Unlike the vanilla RNN unit that directly updates the hidden state \(\mathbf{h}_t\) from the previous hidden state \(\mathbf{h}_{t-1}\) and the current input \(\mathbf{x}_t\), the LSTM unit has a more complex mechanism to update the hidden state.
- The hidden state \(\mathbf{h}_t\) is now gated from an intermediate state \(\mathbf{c}_{t}\):
\[\mathbf{h}_t = \mathbf{o}_{t} \odot \sigma_h (\mathbf{c}_t) \tag{1}\]
- \(\mathbf{c}_t\) (called the cell state) is an intermediate state variable that the hidden state \(\mathbf{h}_t\) is gated from. Now it serves as a long-term memory that can carry information across many time steps, because it is updated using the previous cell state \(\mathbf{c}_{t-1}\) and a new candidate cell state \(\tilde{\mathbf{c}}_t\):
\[\mathbf{c}_t = \mathbf{f}_t \odot \mathbf{c}_{t-1} + \mathbf{i}_t \odot \tilde{\mathbf{c}}_t \tag{2}\]
- \(\mathbf{o}_{t}\) (called the output gate) is a gate variable that controls how much of the cell state \(\mathbf{c}_t\) is exposed to the hidden state \(\mathbf{h}_t\). It is computed similarly to the hidden state in vanilla RNN:
\[\mathbf{o}_{t} = \sigma_g(\mathbf{W}_o [\mathbf{h}_{t-1}, \mathbf{x}_t] + \mathbf{b}_o) \tag{3}\]

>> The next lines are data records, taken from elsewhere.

Lemma count_placeholders n : count_char "?" (GoLib.Join (repeat "?" n) ",") = n.
Proof.
  induction n as [|n IH]; [done|]. destruct n as [|n]; [done|].
  change (GoLib.Join (repeat "?" (S (S n))) ",") with ("?" +:+ "," +:+ GoLib.Join (repeat "?" (S n)) ",").
  rewrite !count_app, IH. done.
Qed.

Lemma render_placeholders c : count_char "?" (render c) = arity c.
Proof.
  unfold render, subquery, arity. destruct c as [neg cond]. cbn [cl_neg cl_cond]. rewrite !count_app.
  destruct cond as [| |n]; [by destruct neg..|]. rewrite !count_app, count_placeholders. destruct neg; cbn; lia.
Qed.

Lemma clause_args_valid r : valid_req r = true -> exists args, clause_args r = Some args /\
  args = r_Key r :: r_Values r /\ length args = arity (clause_of r).
Proof.
  unfold valid_req, clause_args, clause_of, arity. intros [_ H]%andb_prop.
  destruct (r_Operator r); cbn; try apply Nat.eqb_eq in H; try (eexists; split; [reflexivity|]; by rewrite ?H).
  - destruct (r_Values r) as [|v [|]]; try done. by eexists.
  - destruct (r_Values r) as [|v [|]]; try done. by eexists.
  - destruct (r_Values r); [|done]. by eexists.
  - destruct (r_Values r); [|done]. by eexists.
Qed.

Lemma existsb_In {A} (p : A -> bool) l : existsb p l = true <-> exists x, In x l /\ p x = true.
Proof. apply existsb_exists. Qed.

Lemma matching_spec tags k vs (any : bool) :
  existsb (fun t : string * string => String.eqb (fst t) k && (any || existsb (String.eqb (snd t)) vs)) tags = true <->
  exists v, (any = true \/ In v vs) /\ In (k, v) tags.
Proof.
  rewrite existsb_In. split.
  - intros ([k' v] & Hin & [Hk%String.eqb_eq Hv]%andb_prop). cbn in *. subst k'. exists v. split; [|done].
    apply orb_prop in Hv as [Hv|(w & Hw & Hv%String.eqb_eq)%existsb_In]; [by left|]. subst w. by right.
  - intros (v & Hv & Hin). exists (k, v). split; [done|]. cbn. rewrite String.eqb_refl. cbn.
    destruct Hv as [->|Hv]; [done|]. apply orb_true_iff. right. apply existsb_In. exists v. by rewrite String.eqb_refl.
Qed.

Lemma sql_holds_req tags r : valid_req r = true ->
  sql_holds tags (clause_of r) (r_Key r :: r_Values r) = true <-> req_holds tags r.
Proof.
  intros Hv. unfold sql_holds, clause_of, req_holds.
  pose proof (matching_spec tags (r_Key r) (r_Values r) false) as Hval. cbn [orb] in Hval.
  pose proof (matching_spec tags (r_Key r) (r_Values r) true) as Hkey. cbn [orb] in Hkey.
  destruct (r_Operator r); cbn [cl_neg cl_cond]; rewrite ?negb_true_iff, <- ?not_true_iff_false, ?Hval, ?Hkey; naive_solver.
Qed.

- The candidate cell state \(\tilde{\mathbf{c}}_t\), and the weights in the formula \(\mathbf{f}_t\) (called forget gate), \(\mathbf{i}_t\) (called input gate) are computed similarly to the hidden state in vanilla RNN:
\[\tilde{\mathbf{c}}_t = \sigma_c(\mathbf{W}_c [\mathbf{h}_{t-1}, \mathbf{x}_t] + \mathbf{b}_c) \tag{4}\]
\[\mathbf{f}_t = \sigma_g(\mathbf{W}_f [\mathbf{h}_{t-1}, \mathbf{x}_t] + \mathbf{b}_f) \tag{5}\]
\[\mathbf{i}_t = \sigma_g(\mathbf{W}_i [\mathbf{h}_{t-1}, \mathbf{x}_t] + \mathbf{b}_i) \tag{6}\]
Anyway, LSTM is a complex manual design by researchers to solve the problems of vanilla RNN. It is not easy to remember all the details.
LSTM has both long-term and short-term memory capabilities. Long-term memory is represented by the cell state \(\mathbf{c}_t\), which can carry information across many time steps (see Equation 2). Short-term memory is represented by all other variables computed similarly to the hidden state vanilla RNN, including \(\mathbf{o}_t\) (see Equation 3), \(\mathbf{f}_t\) (see Equation 5), and \(\mathbf{i}_t\) (see Equation 6). These variables are updated following the same logic, which captures short-term dependencies in the sequence.
Vanilla RNN suffers from the vanishing / exploding gradient problem (see this article), which makes the model hard to train when the sequence is long. That is because the hidden state \(\mathbf{h}_t\) is updated from the previous hidden state \(\mathbf{h}_{t-1}\) through a non-linear gate function. The vanishing / exploding gradient problem is raised by the non-linear gate function during backpropagation, see this article.
However, in LSTM, the hidden state \(\mathbf{h}_t\) is computed from the cell state \(\mathbf{c}_t\), which is updated from the previous cell state \(\mathbf{c}_{t-1}\) through a linear interaction (see Equation 2). This linear interaction allows gradients to flow more easily across many time steps during backpropagation, alleviating the vanishing / exploding gradient problem. Specifically, \(\frac{\partial \mathbf{c}_t}{\partial \mathbf{c}_{t-1}} = \mathbf{f}_t\), where \(\mathbf{f}_t\) is the forget gate (see Equation 5). This is naturally learnt without being forcefully squeezed by function like the derivative of sigmoid or tanh function (see this article).
Secondly, the vanilla RNN can only capture short-range dependencies (see this article). LSTM, as the name suggests, can capture both long-range and short-range dependencies in the sequence (see the above question), better than vanilla RNN.